TASK TO COMPLETE:
In the entries below, find the line with "Definition dream_ref (tenant" and print exactly every line from there up to and including the line with "(ctx_user ctx)))] in", with no other lines.

==========

Section Cron.
Context {W : Type} (pg_text : Value -> string) (uuid_text : Uuid -> string).
(** The clocks, read; [DREAM_ENABLED]; [Uuid::now_v7()]. *)
Context (db_clock utc_clock instant_clock : W -> Z) (env_var : option string) (now_v7 : W -> Uuid * W).
Record State : Type := { locks : Pg W; jobs : Jobs.Table }.
Definition fresh (s : State) : Uuid * State :=
  let '(u, w) := now_v7 (others (locks s)) in (u, {| locks := {| rows := rows (locks s); others := w |}; jobs := jobs s |}).
Definition dream_ref (tenant : Uuid) : string := "dream:" +:+ uuid_text tenant.
Definition due (tenant : Uuid) (s : State) : result string bool :=
  fst (dream_due (H := PgConsolidationLock db_clock) (fun s => utc_clock (others s)) (fun s => instant_clock (others s)) (fun _ => env_var)
         dream_config_default ∅ tenant (locks s)).
(** One tenant that is due; a queue that refuses is left as it was. *)
Definition enqueue_dream (tenant user : Uuid) (s : State) : bool * State :=
  let '(session, s) := fresh s in
  let '(i, s) := fresh s in
  let payload := obj [("current_session", String_ (uuid_text session)); ("user_id", String_ (uuid_text user))] in
  match Jobs.enqueue pg_text (db_clock (others (locks s))) tenant i tenant (Some user) Jobs.Dream payload (Some (dream_ref tenant)) (jobs s) with
  | (Ok _, t) => (true, {| locks := locks s; jobs := t |})
  | (Err _, _) => (false, s)
  end.
Fixpoint tick_tenants (l : list (Uuid * Uuid)) (n : Z) (s : State) : result string Z * State :=
  match l with
  | [] => (Ok n, s)
  | (tenant, user) :: l =>
      match due tenant s with
      | Err e => (Err e, s)
      | Ok false => tick_tenants l n s
      | Ok true => let '(queued, s) := enqueue_dream tenant user s in tick_tenants l (if queued then n + 1 else n) s
      end
  end.
(* src/qcue-rs/app-server/src/dream/scheduler.rs 59-94 tick_once *)
Definition tick_once (dream_enabled : bool) (tenants : list TenantRow) (users : list UserRow) (s : State) : result string Z * State :=
  if dream_enabled then tick_tenants (active_tenants tenants users) 0 s else (Ok 0, s).

(* src/qcue-rs/app-server/src/dream/routes.rs 20-36 run *)
Definition run_manual (ctx : TenantCtx) (s : State) : result Errors.ApiError Value * State :=
  let '(session, s) := fresh s in
  let '(i, s) := fresh s in
  let payload := obj [("current_session", String_ (uuid_text session)); ("manual", Bool true); ("user_id", String_ (uuid_text (ctx_user ctx)))] in
  match Jobs.enqueue pg_text (db_clock (others (locks s))) (ctx_tenant ctx) i (ctx_tenant ctx) (Some (ctx_user ctx)) Jobs.Dream payload
          (Some "dream:manual") (jobs s) with
  | (Ok job, t) => (Ok (obj [("job_id", String_ (uuid_text job))]), {| locks := locks s; jobs := t |})
  | (Err _, _) => (Err Errors.Overloaded, s)
  end.
End Cron.
End Cron.
Import Cron.

(** ** What a dream job reports *)

Lemma resolved_name {F} `{Os F} root rel f p : resolve_in_root root rel 1000000 f = Ok p -> Str.ends_with ".md" rel = true.
Proof. unfold resolve_in_root. case_match; [done|]. destruct (Str.ends_with ".md" rel); [done|]. intros [=]. Qed.

(** The targets reported are distinct and lie below the root. *)
Definition below {F} `{Os F} (root : Path) (f : F) (rel : string) : Prop := is_ok (resolve_in_root root rel 1000000 f) = true.
Lemma collected {F} `{Os F} (root : Path) (content : string) (f : F) :
  NoDup (collect_files_touched root content f) /\ Forall (below root f) (collect_files_touched root content f).
Proof.
  unfold collect_files_touched. assert (forall l out, NoDup out -> Forall (below root f) out ->
    NoDup (foldl (touch root f) out l) /\ Forall (below root f) (foldl (touch root f) out l)) as Hx; [|apply Hx; constructor].
  induction l as [|raw l IH]; intros out Hn Hb; [done|]. cbn [foldl]. apply IH; unfold touch; case_match; try done;
    set (rel := if Str.ends_with ".md" (Str.trim raw) then _ else _); destruct (resolve_in_root root rel 1000000 f) eqn:Hr; try done;
    case_bool_decide as Hin; try done.
  - apply NoDup_app. split_and!; [done| |by apply NoDup_singleton]. by intros x Hx ->%list_elem_of_singleton.
  - apply Forall_app_2'; [done|]. constructor; [|constructor]. unfold below. by rewrite Hr.
Qed.
(* src/qcue-rs/protocol/src/usage.rs 5-13 CanonicalUsage *)
#[export] Program Instance usage_codec : Codec CanonicalUsage := {|
  enc u := obj [("input", @enc _ u64 (u_input u)); ("output", @enc _ u64 (u_output u)); ("cache_read", @enc _ u64 (u_cache_read u));
                ("cache_write", @enc _ u64 (u_cache_write u)); ("reasoning", @enc _ u64 (u_reasoning u))];
  dec v := f ← fields false ["input"; "output"; "cache_read"; "cache_write"; "reasoning"] v;
    i ← @required _ u64 "input" f; o ← @required _ u64 "output" f; r ← @required _ u64 "cache_read" f;
    w ← @required _ u64 "cache_write" f; t ← @required _ u64 "reasoning" f;
    Some {| u_input := i; u_output := o; u_cache_read := r; u_cache_write := w; u_reasoning := t |};
  fits u := @fits _ u64 (u_input u) /\ @fits _ u64 (u_output u) /\ @fits _ u64 (u_cache_read u) /\ @fits _ u64 (u_cache_write u) /\
    @fits _ u64 (u_reasoning u) |}.
Next Obligation. intros [i o r w t] (H1 & H2 & H3 & H4 & H5). read_fields. read_back. done. Qed.

(* src/qcue-rs/protocol/src/message.rs 17-25 ToolCall *)
#[export] Program Instance tool_call_codec : Codec ToolCall := {|
  enc c := obj [("id", enc (tc_id c)); ("name", enc (tc_name c)); ("arguments", enc (tc_arguments c)); ("provider_data", enc (tc_provider_data c))];
  dec v := f ← fields false ["id"; "name"; "arguments"; "provider_data"] v;
    i ← optional "id" f; n ← required "name" f; a ← required "arguments" f; p ← optional "provider_data" f;
    Some {| tc_id := i; tc_name := n; tc_arguments := a; tc_provider_data := p |};
  fits c := fits (tc_provider_data c) |}.
Next Obligation.
  intros [i n a p] Hp. cbn [tc_provider_data] in Hp. read_fields. by read_back.
Qed.

(** Only [active] has a default other than its type's. *)
(* src/qcue-rs/protocol/src/message.rs 38-66 Message *)
#[export] Program Instance message_codec : Codec Message := {|
  enc m := obj [("role", enc (role m)); ("content", enc (content m)); ("tool_call_id", enc (tool_call_id m)); ("tool_name", enc (tool_name m));
    ("tool_calls", enc (tool_calls m)); ("finish_reason", enc (finish_reason m)); ("reasoning", enc (reasoning m));
    ("provider_data", enc (provider_data m)); ("active", enc (active m)); ("is_untrusted", enc (is_untrusted m))];
  dec v := f ← fields true ["role"; "content"; "tool_call_id"; "tool_name"; "tool_calls"; "finish_reason"; "reasoning"; "provider_data"; "active"; "is_untrusted"] v;
    r ← required "role" f; c ← defaulted "content" None f; i ← defaulted "tool_call_id" None f; n ← defaulted "tool_name" None f;
    t ← defaulted "tool_calls" None f; e ← defaulted "finish_reason" None f; g ← defaulted "reasoning" None f;
    p ← defaulted "provider_data" None f; a ← defaulted "active" true f; u ← defaulted "is_untrusted" false f;
    Some {| role := r; content := c; tool_call_id := i; tool_name := n; tool_calls := t; finish_reason := e; reasoning := g;
            provider_data := p; active := a; is_untrusted := u |};
  fits m := fits (tool_calls m) /\ fits (provider_data m) |}.
Next Obligation.
  intros [r c i n t e g p a u] (Ht & Hp). cbn [tool_calls provider_data] in *. read_fields.
  by read_back.
Qed.
(* ===== verification/Boot.v ===== *)
(** * Start-up and the mobile bridge

    [Boot]: [app-server/src/main.rs] with the migration guard of [db.rs], the readiness probe of [health.rs],
    the gates of [jobs/spawn.rs] and the file of [wellknown.rs]; the connections, the table of migrations and the
    listener are parameters. [Ffi]: [ffi/src/lib.rs], the events of a harness as envelopes for a mobile client.
    [Router]: the layers that [router.rs] puts around the merged routes, which are a parameter, as is the layer
    that sets a header. [Layering]: the lint [xtask/src/lints.rs] over the manifests of the crates. *)
From S2P Require Import Prelude RustStr Json Protocol Turn Wiki Extract Server Jobs Vault Streams Drive Hub Codec.
From stdpp Require Import list relations.
Import Hub.Envelope Codec.Data.

#[local] Open Scope string_scope.
#[local] Open Scope list_scope.
#[local] Open Scope Z_scope.

(** ** Start-up *)
Module Boot.
Import Server.Config.
(* src/qcue-rs/app-server/src/db.rs 34-37 missing_migrations *)
Definition missing_migrations (required applied : list Z) : list Z :=
  List.filter (fun v => negb (bool_decide (v ∈ applied))) required.
(** The leading digits and underscores of a file name are dropped, its underscores are blanks. *)
(* src/qcue-rs/app-server/src/db.rs 48-50 migrations_applied *)
Definition needle_of (expected_latest : string) : string :=
  Str.replace "_" " " (Str.trim_start_matches ["_"; "0"; "1"; "2"; "3"; "4"; "5"; "6"; "7"; "8"; "9"] expected_latest).

(* src/qcue-rs/app-server/src/jobs/spawn.rs 26-26 DEFAULT_WORKERS *)
Definition DEFAULT_WORKERS : Z := 2.
(* src/qcue-rs/app-server/src/jobs/spawn.rs 29-36 gates_from *)
Definition gates_from (cfg : Config) : Jobs.WorkerGates := {|
  Jobs.gate_ingest := ingest_enabled cfg; Jobs.gate_lint := lint_enabled cfg; Jobs.gate_dream := dream_enabled cfg;
  Jobs.gate_sync := sync_enabled cfg |}.
(** [parse_usize]: [str::parse]. How many workers are spawned, none when the gate is off. *)
(* src/qcue-rs/app-server/src/jobs/spawn.rs 70-107 spawn_ingest_pool *)
Definition spawn_ingest_pool (parse_usize : string -> option Z) (var : string -> option string) (cfg : Config) : list string :=
  if ingest_enabled cfg then
    let workers := unwrap_or (opt_filter (fun n => 0 <? n) (var "INGEST_WORKER_COUNT" ≫= parse_usize)) DEFAULT_WORKERS in
    (fun i => "ingest-" +:+ pretty.pretty i) <$> (N.of_nat <$> List.seq 0 (Z.to_nat workers))
  else [].

(** How the process ends, or what it serves. [Failed]: [main] returns an error. *)
Record Serving : Type := {
  sv_cfg : Config;
  sv_kek_id : string;
  sv_workers : list string;
  sv_dream_cron : bool;
  sv_addr : string;
}.
Inductive Outcome : Type := Exit (code : Z) | Failed (e : string) | Serves (s : Serving).

Section Main.
Context `{HA : Vault.Envelope.Aead}.
(** Connecting, the versions on record with success, binding; the versions the binary was built with. *)
Context (var : string -> option string) (parse_usize : string -> option Z) (show_port : Z -> string).
Context (connect : string -> result string unit) (applied : result string (list Z)) (bind : string -> result string unit) (required : list Z).
(* src/qcue-rs/app-server/src/main.rs 54-72 main *)
Definition choose_kms (cfg : Config) : option (Vault.Envelope.Kms * string) :=
  match kms_key cfg with
  | Some master => (fun k => (k, "env-v1")) <$> Vault.Envelope.from_bytes master
  | None => Some (Vault.Envelope.StubKms, "stub-dev")
  end.
(* src/qcue-rs/app-server/src/main.rs 17-123 main *)
Definition main : Outcome :=
  match from_env var with
  | Err _ => Exit 2
  | Ok cfg =>
      match connect (database_url cfg), connect (auth_database_url cfg) with
      | Err e, _ => Failed e
      | _, Err e => Failed e
      | Ok _, Ok _ =>
          match applied with
          | Err _ => Exit 3
          | Ok l =>
              if bool_decide (missing_migrations required l = []) then
                match choose_kms cfg with
                | None => Exit 2
                | Some (_, kek_id) =>
                    let addr := bind_addr cfg +:+ ":" +:+ show_port (bind_port cfg) in
                    match bind addr with
                    | Err e => Failed e
                    | Ok _ => Serves {| sv_cfg := cfg; sv_kek_id := kek_id; sv_workers := spawn_ingest_pool parse_usize var cfg;
                                        sv_dream_cron := dream_enabled cfg; sv_addr := addr |}
                    end
                end
              else Exit 3
          end
      end
  end.
Definition _get_schema (subject : value) : IO value :=
  let url :=
    str (sr_url self) ++ "/subjects/" ++ str subject ++ "/versions/latest" in
  try_catch
    (response <- requests_get_headers H url (sr_auth self) 10 ;;
     if (status_code response =? 200)%Z then
       data <- pure (json response) ;;
       version <- pure (py_item data "version") ;;
       id <- pure (py_item data "id") ;;
       schema <- pure (py_item data "schema") ;;
       schemaType <- pure (py_get data "schemaType" (VStr "AVRO")) ;;
       ret (lit [("subject", subject);
                 ("version", version);
                 ("id", id);
                 ("schema", schema);
                 ("schemaType", schemaType)])
     else if (status_code response =? 404)%Z then ret VNone
     else ret VNone)
    (fun e => ret VNone).

(** The subjects that [list_schemas_for_topic] tries, in order. *)
Definition subjects_to_check (topic_name : value) : list value :=
  [VStr (str topic_name ++ "-value");
   VStr (str topic_name ++ "-key");
   topic_name].

Definition list_schemas_for_topic (topic_name : value) : IO value :=
  try_catch
    ((* Essayer les conventions de nommage standards *)
     schemas <-
       for_loop
         (fun subject schemas =>
            schema <- _get_schema subject ;;
            ret (if py_truthy schema then append schemas schema
                 else schemas))
         (subjects_to_check topic_name) [] ;;
     ret (VList schemas))
    (fun e => ret (VList [])).

(** [get_all_subjects]: the length of the body is formatted into the log
    line before the body is returned. *)
Definition get_all_subjects : IO value :=
  let url := str (sr_url self) ++ "/subjects" in
  try_catch
    (response <- requests_get_headers H url (sr_auth self) 10 ;;
     if (status_code response =? 200)%Z then
       subjects <- pure (json response) ;;
       count <- pure (py_len subjects) ;;
       ret subjects
     else ret (VList []))
    (fun e => ret (VList [])).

==========

EXERCISE RESULT:
Definition dream_ref (tenant : Uuid) : string := "dream:" +:+ uuid_text tenant.
Definition due (tenant : Uuid) (s : State) : result string bool :=
  fst (dream_due (H := PgConsolidationLock db_clock) (fun s => utc_clock (others s)) (fun s => instant_clock (others s)) (fun _ => env_var)
         dream_config_default ∅ tenant (locks s)).
(** One tenant that is due; a queue that refuses is left as it was. *)
Definition enqueue_dream (tenant user : Uuid) (s : State) : bool * State :=
  let '(session, s) := fresh s in
  let '(i, s) := fresh s in
  let payload := obj [("current_session", String_ (uuid_text session)); ("user_id", String_ (uuid_text user))] in
  match Jobs.enqueue pg_text (db_clock (others (locks s))) tenant i tenant (Some user) Jobs.Dream payload (Some (dream_ref tenant)) (jobs s) with
  | (Ok _, t) => (true, {| locks := locks s; jobs := t |})
  | (Err _, _) => (false, s)
  end.
Fixpoint tick_tenants (l : list (Uuid * Uuid)) (n : Z) (s : State) : result string Z * State :=
  match l with
  | [] => (Ok n, s)
  | (tenant, user) :: l =>
      match due tenant s with
      | Err e => (Err e, s)
      | Ok false => tick_tenants l n s
      | Ok true => let '(queued, s) := enqueue_dream tenant user s in tick_tenants l (if queued then n + 1 else n) s
      end
  end.
(* src/qcue-rs/app-server/src/dream/scheduler.rs 59-94 tick_once *)
Definition tick_once (dream_enabled : bool) (tenants : list TenantRow) (users : list UserRow) (s : State) : result string Z * State :=
  if dream_enabled then tick_tenants (active_tenants tenants users) 0 s else (Ok 0, s).

(* src/qcue-rs/app-server/src/dream/routes.rs 20-36 run *)
Definition run_manual (ctx : TenantCtx) (s : State) : result Errors.ApiError Value * State :=
  let '(session, s) := fresh s in
  let '(i, s) := fresh s in
  let payload := obj [("current_session", String_ (uuid_text session)); ("manual", Bool true); ("user_id", String_ (uuid_text (ctx_user ctx)))] in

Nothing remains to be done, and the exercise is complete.